*** Opening of DATA IN THIS EXERCISE ***
Lemma frame_size_at_zero cap m a r w e n :
  0 <= a -> a + 40 <= cap -> load m a 40 = replicate 40 0 ->
  frame_size_at cap (MkRing m r w e n) a = Ret 0.
Proof.
  intros Ha Hc Hz. unfold frame_size_at, load_range, in_array. ring_cbn.
  rewrite !(proj2 (Z.leb_le _ _)) by lia. ring_cbn.
  change 32 with (Z.of_nat 32). change (Z.to_nat 8) with 8%nat.
  rewrite <- (take_drop_load _ _ 40 32 8) by lia. rewrite Hz. done.
Qed.

(** * Allocation of a frame larger than the array *)

Lemma myfree_write cap s s' : myfree cap s = Ret s' -> write_pos s' = write_pos s.
Proof.
  unfold myfree. destruct (frame_size_at cap s (read_pos s)); cbn; [|done..].
  case_if E; intros [= <-]; done.
Qed.

Lemma discard_loop_write cap fuel s n s' :
  discard_loop cap fuel s n = Ret s' -> write_pos s' = write_pos s.
Proof.
  revert s. induction fuel as [|fuel IH]; intros s; cbn [discard_loop]; [done|].
  case_if E; [|by intros [= <-]].
  unfold discardFrame. destruct (myfree cap s) as [s1| |] eqn:Hm; cbn; [|done..].
  intros H. apply IH in H. rewrite H. by apply myfree_write in Hm.
Qed.

(** * Properties *)

(** C2. In every interleaving of producer and consumer threads in which pushes
    find room and pops do not drain a run ending at the end of the array, the
    consumers receive byte for byte the pushed frames, in the order of the
    pushes and each once; and a consumer that passed [sem_wait] always finds a
    frame, its copy never leaving the array. *)
Theorem threads_fifo cap c :
  0 <= cap -> rtc (thread_step cap) (start cap) c ->
  (exists pending, map frame_bytes (pushed c) = delivered c ++ map frame_bytes pending) /\
  ((0 < popping c)%nat ->
   write_pos (shared c) < read_pos (shared c) \/ write_pos (shared c) < cap ->
   exists f s, In f (pushed c) /\ pop_locked cap (shared c) = Ret (s, frame_bytes f)).
Proof.
  intros Hcap Hrun. destruct (threads_ok_reachable cap c Hcap Hrun) as (q & Hr & Hf & Hn & Hd).
  split; [by exists q|]. intros Hpop Hsafe.
  destruct (pop_locked_refines cap q (shared c) Hr) as (f & q' & s' & -> & H1 & _ & _).
  { split; [|tauto]. intros ->. cbn in Hn. lia. }
  assert (In (frame_bytes f) (map frame_bytes (pushed c))) as Hin.
  { rewrite Hd. apply in_or_app. right. by left. }
  apply in_map_iff in Hin as (g & Hg & Hin). exists g, s'. rewrite Hg. done.
Qed.

(** A sequence of pushes and pops whose frames, headers and separators
    together stay below the size of the array behaves exactly as a first-in
    first-out queue: same results, and a pop blocks exactly when the queue is
    empty. *)
Theorem ring_run_is_fifo cap os :
  0 < cap -> Forall op_ok os -> total_bytes os < cap ->
  match fifo_run [] os with
  | None => ring_run cap 1 (init cap) os = Ret None
  | Some (q, outs) =>
      exists s, ring_run cap 1 (init cap) os = Ret (Some (s, outs)) /\ repr cap q s
  end.
Proof.
  intros Hcap Hok Hb.
  assert (linear cap [] (init cap)) as Hl by (repeat split; cbn; lia || done).
  pose proof (linear_run cap 0 os [] (init cap) Hl Hok Hb) as H.
  destruct (fifo_run [] os) as [[q outs]|]; [|done].
  destruct H as (s & -> & (? & ? & ? & ? & ?)). exists s. split; [done|].
  apply repr_linear; lia || done.
Qed.

(** When a push finds no room in a wrapped ring, [myallocate] drops whole
    frames, oldest first, and appends the new one, provided the room appears
    before the frames stored up to [buffer_end_pos] are used up; the semaphore
    is raised by one although frames were dropped. *)
Theorem push_drops_oldest cap fuel s f q1 q2 :
  laid cap (mem s) (read_pos s) q1 (buffer_end_pos s) -> q1 <> [] ->
  laid cap (mem s) 0 q2 (write_pos s) -> write_pos s < read_pos s ->
  frame_ok f -> read_pos s <= write_pos s + need f + 1 ->
  write_pos s + need f + 1 < last_start (read_pos s) q1 -> (length q1 <= fuel)%nat ->
  exists k s',
    (k < length q1)%nat /\
    pushFrame cap (S fuel) s (info f) (data f) = Ret s' /\
    repr cap (drop k q1 ++ q2 ++ [f]) s' /\ full s' = full s + 1.
Proof. apply push_discards. Qed.

(** A frame pushed into an empty ring that does not fit before the end of
    the array but fits at its beginning is not the next frame popped: the pop
    reads the never-written bytes at the old write position. *)
Theorem wrap_of_empty_ring_loses_frame cap s f :
  linear cap [] s -> frame_ok f -> write_pos s + 40 <= cap ->
  cap < write_pos s + need f -> need f + 1 < write_pos s ->
  load (mem s) (write_pos s) 40 = replicate 40 0 ->
  exists s1 s2,
    pushFrame cap 2 s (info f) (data f) = Ret s1 /\
    popFrame cap s1 = Ret (Some (s2, replicate 40 0)) /\
    replicate 40 0 <> frame_bytes f.
Proof.
  intros (Hr & Hw & He & Hl & Hn) Hf H40 Hbig Hfit Hz. cbn in Hl, Hn. pose proof (need_ge f Hf).
  pose proof (length_frame_bytes f Hf) as Hlen.
  unfold pushFrame. erewrite (push_locked_stores cap _ s f _ 0);
    [|done|lia|lia|apply myallocate_wrap; lia].
  ring_cbn. eexists _, _. split; [done|]. split.
  - rewrite Hl in *. unfold popFrame, sem_wait, sem_post. ring_cbn. rewrite Hn.
    change (Z.of_nat 0 + 1 =? 0) with false. cbv iota. unfold pop_locked, myfree, set_full, set_mem. ring_cbn.
    rewrite !frame_size_at_zero by (rewrite ?load_push_outside; lia || done). ring_cbn.
    unfold load_range, in_array.
    change (wrapU 64 (sizeof_FrameInfo + 0)) with 40.
    change (wrapU 64 (sizeof_FrameInfo + 0 + 1)) with 41.
    rewrite !(proj2 (Z.leb_le _ _)) by lia. ring_cbn.
    change (Z.to_nat 40) with 40%nat. rewrite load_push_outside, Hz by lia || done. done.
  - intros Heq. apply (f_equal length) in Heq. rewrite length_replicate in Heq. lia.
Qed.

(** [myallocate] never returns for a request larger than the array: the
    recursion wraps to the beginning again and again, whatever the state. *)
Theorem oversize_request_never_allocated cap n fuel s r :
  0 < cap < n -> 0 <= write_pos s -> myallocate cap fuel s n <> Ret r.
Proof.
  intros Hn. revert s. induction fuel as [|fuel IH]; intros s Hw; [done|].
  cbn [myallocate]. destruct (if (_ && _)%bool then _ else _) as [s1| |] eqn:H1; [|done..].
  assert (write_pos s1 = write_pos s) as Hw1.
  { destruct (_ && _)%bool in H1; [by apply (discard_loop_write cap (S fuel) s n)|by injection H1 as ->]. }
  cbn [outcome_bind]. rewrite (proj2 (Z.ltb_lt _ _)) by lia.
  destruct (if _ =? _ then _ else _) as [s2| |] eqn:H2; [|done..]. cbn [outcome_bind].
  apply IH. destruct (_ =? _) in H2.
  - apply myfree_write in H2. rewrite H2. ring_cbn. lia.
  - injection H2 as <-. ring_cbn. lia.
Qed.

(** * Concrete instances *)

(** A frame of [n] bytes of value [b]. *)
Definition sample_frame (b : Z) (n : nat) : frame :=
  Frame (FrameInfo 1 720 480 2 1 40 25 0 (Z.of_nat n)) (replicate n b).

Lemma sample_frame_ok b n :
  is_byte b -> Z.of_nat n < 1000000 -> frame_ok (sample_frame b n).
Proof.
  intros Hb Hn. unfold frame_ok, sample_frame. cbn [info data size].
  rewrite length_replicate. unfold sizeof_FrameInfo.
  split; [done|]. split; [by apply Forall_replicate|lia].
Qed.

(** Decides the layout of sample frames in a concrete ring. *)
Ltac solve_laid :=
  repeat match goal with
  | |- frame_ok _ => apply sample_frame_ok; unfold is_byte; lia
  | |- laid _ _ _ (_ :: _) _ => cbn [laid]
  | |- Forall _ (_ :: _) => apply Forall_cons
  | |- Forall _ [] => apply Forall_nil_2
  | |- op_ok _ => cbn [op_ok]
  | |- True => exact I
  | |- _ /\ _ => split
  | |- _ => vm_compute; (reflexivity || congruence)
  end.

Definition ring_after (cap : Z) (os : list op) : ring :=
  match ring_run cap 2 (init cap) os with
  | Ret (Some (s, _)) => s
  | _ => init cap
  end.

(** One producer and one consumer, stopped after [sem_wait]. *)
Lemma example_schedule :
  exists c, rtc (thread_step 100) (start 100) c /\ popping c = 1%nat /\
    write_pos (shared c) < 100.
Proof.
  assert (frame_ok (sample_frame 7 3)) as Hok by (apply sample_frame_ok; unfold is_byte; lia).
  destruct (linear_push 100 1 [] (init 100) (sample_frame 7 3)) as (s & Hp & Hl & Hw);
    [unfold linear; solve_laid|done|vm_compute; reflexivity|].
  destruct Hl as (_ & ? & _ & _ & Hn). unfold pushFrame in Hp.
  destruct (push_locked 100 2 (init 100) _ _) as [s0| |] eqn:Hs0; cbn in Hp; [|done..].
  injection Hp as <-. eexists. split; [|split].
  - eapply rtc_l; [by eapply (step_push 100 (start 100))|].
    eapply rtc_l; [by eapply step_post|]. eapply rtc_l; [|apply rtc_refl].
    eapply step_wait. cbn [shared]. unfold sem_wait. rewrite Hn. reflexivity.
  - done.
  - done.
Qed.

Lemma threads_fifo_witness :
  exists c, rtc (thread_step 100) (start 100) c /\ popping c = 1%nat /\
    exists f s, In f (pushed c) /\ pop_locked 100 (shared c) = Ret (s, frame_bytes f).
Proof.
  destruct example_schedule as (c & Hrun & Hp & Hw).
  exists c. split; [done|]. split; [done|].
  destruct (threads_fifo 100 c ltac:(lia) Hrun) as [_ H].
  apply H; [rewrite Hp; lia|by right].
Defined.

Lemma ring_run_is_fifo_witness :
  exists s, ring_run 200 1 (init 200)
    [Push (sample_frame 7 3); Push (sample_frame 9 4); Pop; Pop] =
    Ret (Some (s, [frame_bytes (sample_frame 7 3); frame_bytes (sample_frame 9 4)])).
Proof.
  pose proof (ring_run_is_fifo 200 [Push (sample_frame 7 3); Push (sample_frame 9 4); Pop; Pop]) as H.
  destruct H as (s & H & _); [lia| |reflexivity|by exists s].
  solve_laid.
Defined.

(** A wrapped ring of 300 bytes: frames of 0, 0 and 60 bytes, the first one
    popped, then one of 100 bytes at the end and one of 0 at the beginning. *)
Definition wrapped_ring : ring :=
  ring_after 300 [Push (sample_frame 1 60); Push (sample_frame 2 5); Push (sample_frame 3 90);
                  Pop; Push (sample_frame 4 10)].

Lemma push_drops_oldest_witness :
  exists k s',
    (k < 2)%nat /\
    pushFrame 300 3 wrapped_ring (info (sample_frame 5 20)) (data (sample_frame 5 20)) = Ret s' /\
    repr 300 (drop k [sample_frame 2 5; sample_frame 3 90] ++ [sample_frame 4 10] ++ [sample_frame 5 20]) s' /\
    full s' = full wrapped_ring + 1.
Proof.
  apply (push_drops_oldest 300 2 wrapped_ring (sample_frame 5 20)
           [sample_frame 2 5; sample_frame 3 90] [sample_frame 4 10]).
  - solve_laid.
  - congruence.
  - solve_laid.
  - vm_compute. reflexivity.
  - apply sample_frame_ok; unfold is_byte; lia.
  - vm_compute. congruence.
  - vm_compute. reflexivity.
  - cbn [length]. lia.
Defined.

(** Frames of 100 and then 40 bytes through a ring of 200 bytes. *)
Definition drained_ring : ring := ring_after 200 [Push (sample_frame 1 100); Pop].

Lemma wrap_of_empty_ring_loses_frame_witness :
  exists s1 s2,
    pushFrame 200 2 drained_ring (info (sample_frame 2 40)) (data (sample_frame 2 40)) = Ret s1 /\
    popFrame 200 s1 = Ret (Some (s2, replicate 40 0)) /\
    replicate 40 0 <> frame_bytes (sample_frame 2 40).
Proof.
  apply wrap_of_empty_ring_loses_frame.
  - unfold linear. solve_laid.
  - apply sample_frame_ok; unfold is_byte; lia.
  - vm_compute. congruence.
  - vm_compute. congruence.
  - vm_compute. congruence.
  - vm_compute. reflexivity.
Defined.

Lemma oversize_request_never_allocated_witness :
  myallocate MAX_MEMORY 1000 (init MAX_MEMORY) (MAX_MEMORY + 1) <> Ret (init MAX_MEMORY, 0).
Proof.
  apply oversize_request_never_allocated; unfold MAX_MEMORY; cbn; lia.
Defined.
*** Close of DATA IN THIS EXERCISE ***
**WHAT THIS TASK INVOLVES:** Across all of the records above, how many lines include the string "Hrun"? Answer with one number only.

**OUTPUT:** 3